The Cricut EasyPress
I’m using my new Cricut EasyPress 2 for this test, though you’ll get the same results with the original EasyPress as well. I also used my EasyPress mat.
You can check out my post about the differences between the EasyPress and EasyPress 2, as well as get a printable heat settings chart. The foil and glitter iron on vinyl adhered well with a single 30-second press at 295°, and the regular adhered with an additional press at 315°.
- It adheres vinyl beautifully and easily.
- It has even heat distribution across the plate.
- It’s easy to use, right out of the box.
- It comes in several sizes so you can do small and large projects more easily.
- You can set the temperature and time to get the perfect press.
- The EasyPress 2 remembers your last-used temperature.
- It heats up super fast—a minute for the EasyPress 2 and two minutes for the original EasyPress.
- It’s lightweight (compared to a heat press) and easy to store.
- It is easier to do projects larger than the pressing plate because you can just move it around.
- It’s cute! (Again, this shouldn’t matter, but my site all about making pretty things so I appreciate beautiful design!)
- You can maneuver the small EasyPress 2 on items that aren’t flat, though I think it works better on flat items.
- The safety base makes me feel a little better about using it in a house with two toddlers.
- Starting at $139, it’s cost-prohibitive for some users.
- You have to apply pressure so you can’t walk away.
- I find the cord to be in a somewhat awkward place for the location I use my press.

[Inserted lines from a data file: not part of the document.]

(* ===== verification/ArtSystem.v ===== *)
(** The routing table of [Art] as a system: clients that hold nodes, insert and
    delete them, iterate and walk, in any order, with the garbage collector
    running in between; the simulation of a finite map from prefixes to nodes. *)

From S2P Require Import Prelude StateMonad Art ArtTable ArtMem ArtInv ArtOps ArtIter.

(** ** Garbage collection of tables *)

Lemma runs_words p h s Q : heaps s !! p = Some h → Q h s → runs (words p) s Q.
Proof. intros Hp HQ. exists h, s. split; [|done]. unfold words, lift. by rewrite Hp. Qed.

(** The maps without the keys of a list. *)
Definition without {A} (m : gmap Z A) (l : list Z) : gmap Z A := foldr delete m l.
Lemma without_lookup {A} (m : gmap Z A) l q :
  without m l !! q = if decide (q ∈ l) then None else m !! q.
Proof.
  induction l as [|p l IH]; [done|]. change (without m (p :: l)) with (delete p (without m l)).
  destruct (decide (q = p)) as [->|Hne].
  - rewrite lookup_delete_eq. by rewrite decide_True by (apply elem_of_cons; by left).
  - rewrite lookup_delete_ne, IH by done. apply decide_ext. rewrite elem_of_cons. naive_solver.
Qed.
Lemma without_delete {A} (m : gmap Z A) p l : without (delete p m) l = without m (p :: l).
Proof. apply map_eq. intros q. rewrite !without_lookup. destruct (decide (q = p)) as [->|]; [rewrite lookup_delete_eq|rewrite lookup_delete_ne by done]; repeat case_decide; rewrite ?elem_of_cons in *; naive_solver. Qed.

Lemma table_gc_loop_spec G : ∀ fuel s p (Q : () → rtable → Prop),
  (length G < fuel)%nat → gc_chain (tables s) p G → NoDup G.*1 → NoDup G.*2 →
  (∀ hp, hp ∈ G.*2 → is_Some (heaps s !! hp)) →
  Q tt (set_tables (without (tables s) G.*1) (set_heaps (without (heaps s) G.*2) s)) →
  runs (table_gc_loop fuel p) s Q.
Proof.
  induction G as [|[q hp] G IH]; intros [|fuel] s p Q Hf Hc H1 H2 Hh HQ; [cbn in Hf; lia| |cbn in Hf; lia|];
    cbn [table_gc_loop gc_chain] in *.
  - rewrite Hc. cbn. apply runs_ret. by destruct s.
  - destruct Hc as (-> & Hq & x & Hx & <- & Hbits & Hc). rewrite (proj2 (Z.eqb_neq q 0) Hq).
    cbn [fmap list_fmap] in H1, H2, Hh, HQ. apply NoDup_cons in H1 as [Hq1 H1]. apply NoDup_cons in H2 as [Hq2 H2].
    apply runs_bind, (runs_tb _ x); [done|].
    assert ((at_bits x =? 4) || (at_bits x =? 8) = true) as -> by (apply orb_true_iff; lia).
    apply runs_bind. destruct (Hh (at_heap x)) as [h Hhx]; [apply elem_of_cons; by left|].
    unfold at_heap_pool_put. apply runs_bind, (runs_words _ h); [done|]. apply runs_modify.
    apply runs_bind. unfold at_pool_put. apply runs_bind, (runs_tb _ x); [done|]. apply runs_modify.
    apply IH; [cbn in Hf; lia| |done|done| |].
    + eapply gc_chain_ext, Hc. intros q' Hq'. cbn. rewrite lookup_delete_ne; [done|]. by intros <-.
    + intros hp Hhp. cbn. rewrite lookup_delete_ne by (by intros <-). apply Hh, elem_of_cons. by right.
    + cbn. by rewrite !without_delete.
Qed.

Lemma chain_length m p G : gc_chain m p G → NoDup G.*1 → (length G ≤ size m)%nat.
Proof.
  intros Hc Hnd. rewrite <-(length_fmap fst G), <-(size_dom m). apply submseteq_length, NoDup_submseteq; [done|].
  intros q Hq. apply elem_of_elements, elem_of_dom. clear Hnd. revert p Hc.
  induction G as [|[q' hp] G IH]; intros p Hc; cbn in *; [by apply elem_of_nil in Hq|].
  destruct Hc as (-> & _ & x & Hx & _ & _ & Hc). apply elem_of_cons in Hq as [->|Hq]; [by eexists|]. by eapply IH.
Qed.

(** The collector frees the garbage and nothing else. *)
Lemma inv_table_gc s T X G :
  inv s T X G →
  inv (set_tables (without (tables s) G.*1) (set_heaps (without (heaps s) G.*2) (set_table_gc 0 s))) T X [].
Proof.
  intros I. pose proof (i_garbage _ _ _ _ I) as [B1 B2 B3 B4 B5 B6 B7].
  assert (∀ w t, T !! w = Some t → without (tables s) G.*1 !! t_ptr t = tables s !! t_ptr t) as Ht.
  { intros w t Hw. rewrite without_lookup. rewrite decide_False; [done|]. by apply (dead_live I w t Hw). }
  assert (∀ w t, T !! w = Some t → without (heaps s) G.*2 !! t_heap t = heaps s !! t_heap t) as Hh.
  { intros w t Hw. rewrite without_lookup. rewrite decide_False; [done|]. by apply (dead_live I w t Hw). }
  destruct I. constructor; try done; cbn.
  - intros w t Hw. rewrite (Hh w t Hw). by apply i_heaps.
  - intros w t Hw. rewrite (Ht w t Hw). by apply i_table.
  - constructor; cbn; try done; try constructor; rewrite ?elem_of_nil.
    + rewrite without_lookup. case_decide; [by intros []|]. intros Hp. right. apply B4 in Hp. naive_solver.
    + intros [[]|Hl]. rewrite without_lookup. rewrite decide_False; [apply B4; by right|]. intros Hp. by apply B6 in Hp.
    + rewrite without_lookup. case_decide; [by intros []|]. intros Hp. right. apply B5 in Hp. naive_solver.
    + intros [[]|Hl]. rewrite without_lookup. rewrite decide_False; [apply B5; by right|]. intros Hp. by apply B7 in Hp.
    + by intros p Hp%elem_of_nil.
    + by intros p Hp%elem_of_nil.
Qed.

Lemma runs_table_gc s T X G (Q : () → rtable → Prop) :
  inv s T X G → (∀ s', inv s' T X [] → kept s s' → Q tt s') → runs art_table_gc s Q.
Proof.
  intros I HQ. unfold art_table_gc. apply runs_bind, runs_gets, runs_bind, runs_modify, runs_bind, runs_gets.
  pose proof (i_garbage _ _ _ _ I) as [B1 B2 B3 B4 B5 B6 B7].
  apply (table_gc_loop_spec G); cbn; [|done|done|done| |].
  - pose proof (chain_length _ _ _ B1 B2). lia.
  - intros hp Hhp. apply B5. by left.
  - apply HQ; [by apply inv_table_gc|done].
Qed.

(** ** Nodes *)

(** The nodes of a table are not touched when others are. *)
Lemma inv_nodes s T X G m l gc :
  inv s T X G →
  (∀ p n, route_at T p n → m !! n = nodes s !! n) →
  inv (RTable (the_art s) (heaps s) (tables s) m (art_table_gc_list s) gc l) T X G.
Proof.
  intros I Hm. pose proof (i_garbage _ _ _ _ I) as B. destruct I. constructor; try done; cbn.
  - intros w t r n Hw Hr. destruct (i_routes w t r n Hw Hr) as (Hp & Hn & x & A & Hx & Hrest).
    split; [done|]. split; [done|]. exists x, A. split; [|done]. rewrite <-Hx. eapply Hm. by exists w, t, r.
  - by destruct B.
Qed.

(** The chain of nodes that [art_gc] is to free. *)
Fixpoint node_chain (m : gmap Z art_node) (p : Z) (N : list Z) : Prop :=
  match N with
  | [] => p = 0
  | q :: N => p = q ∧ q ≠ 0 ∧ ∃ x next, m !! q = Some x ∧ an_u x = an__gc next ∧ node_chain m next N
  end.

Lemma node_chain_ext m m' p N : (∀ q, q ∈ N → m' !! q = m !! q) → node_chain m p N → node_chain m' p N.
Proof.
  revert p. induction N as [|q N IH]; intros p Hm; [done|]. cbn. intros (-> & Hq & x & next & Hx & Hu & Hc).
  split; [done|]. split; [done|]. exists x, next. split; [rewrite Hm; [done|apply elem_of_cons; by left]|].
  split; [done|]. apply IH; [|done]. intros q' Hq'. apply Hm, elem_of_cons. by right.
Qed.

Lemma node_chain_in m p N q : node_chain m p N → q ∈ N → is_Some (m !! q).
Proof.
  revert p. induction N as [|q' N IH]; intros p; cbn; [by intros _ ?%elem_of_nil|].
  intros (-> & _ & x & next & Hx & _ & Hc) [->|Hq]%elem_of_cons; [by eexists|]. by eapply IH.
Qed.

The Results of The Wash Test
I washed this shirt fifteen times. I washed it inside out on warm and tried to let it air dry for the most part (though, because I am the mom of two three year olds, it went in the dryer several times when I wasn’t paying enough attention).
To be honest, I am impressed with ALL the results. I’ve had much worse luck with my iron in the past, so I was surprised to see how well the iron on vinyl held up, particularly with the household iron.
You can’t tell in my photo, but the bottom of the gold heart is starting to pull up a bit on the iron on, but other than that it’s all holding up really well. The EasyPress and the heat press are identical.